'''

(** * The singleton exercise: [is_singleton] and its test

    Source: [02_Creational_Patterns/singleton_exercise.py].

    The function under study compares two produced references with
    Python's [is], so the model needs object identity: values live in a
    heap and are handled through their locations.  Everything a producer
    can do (allocate, mutate, raise) is a function on that heap; what
    [is_singleton] itself does is recorded in a trace on top of it. *)

From stdpp Require Import gmap list fin_maps strings.
From Stdlib Require Import ZArith.

(** ** Host language: objects, heap, outcomes *)

Module Py.

(** A location is the identity of an object (what [id] returns). *)
Abbreviation loc := nat (only parsing).

(** The exceptions that occur.  [SystemError] is the model's answer to a
    reference that points to nothing, which Python itself never
    produces. *)
Inductive exn : Type :=
| RecursionError
| TypeError
| AssertionError
| SystemError
| UserError (name : string).

(** A statement either completes with a value or raises. *)
Inductive outcome (A : Type) : Type :=
| Ret (a : A)
| Raise (e : exn).
Arguments Ret {A} a.
Arguments Raise {A} e.

(** What the [__eq__] of a class answers for [self] and [other]:
    [Some b] for a truth value, [None] for [NotImplemented]; it may
    raise. *)
Definition eq_method : Type := loc → loc → outcome (option bool).

(** The objects: integers, lists of references, and instances of
    classes written by the user.  An instance carries no attributes;
    what sets its class apart is the [__eq__] it defines, if any
    ([None]: the class inherits [object.__eq__]). *)
Inductive pyobj : Type :=
| PyInt (n : Z)
| PyList (items : list loc)
| PyInstance (eq : option eq_method).

Abbreviation heap := (gmap loc pyobj) (only parsing).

'''

=== Goal of the exercise ===
Write out exactly the lines that run from the one containing "(name : string)." to the end of the records, both end lines included.

=== The completed task ===
| UserError (name : string).

(** A statement either completes with a value or raises. *)
Inductive outcome (A : Type) : Type :=
| Ret (a : A)
| Raise (e : exn).
Arguments Ret {A} a.
Arguments Raise {A} e.

(** What the [__eq__] of a class answers for [self] and [other]:
    [Some b] for a truth value, [None] for [NotImplemented]; it may
    raise. *)
Definition eq_method : Type := loc → loc → outcome (option bool).

(** The objects: integers, lists of references, and instances of
    classes written by the user.  An instance carries no attributes;
    what sets its class apart is the [__eq__] it defines, if any
    ([None]: the class inherits [object.__eq__]). *)
Inductive pyobj : Type :=
| PyInt (n : Z)
| PyList (items : list loc)
| PyInstance (eq : option eq_method).

Abbreviation heap := (gmap loc pyobj) (only parsing).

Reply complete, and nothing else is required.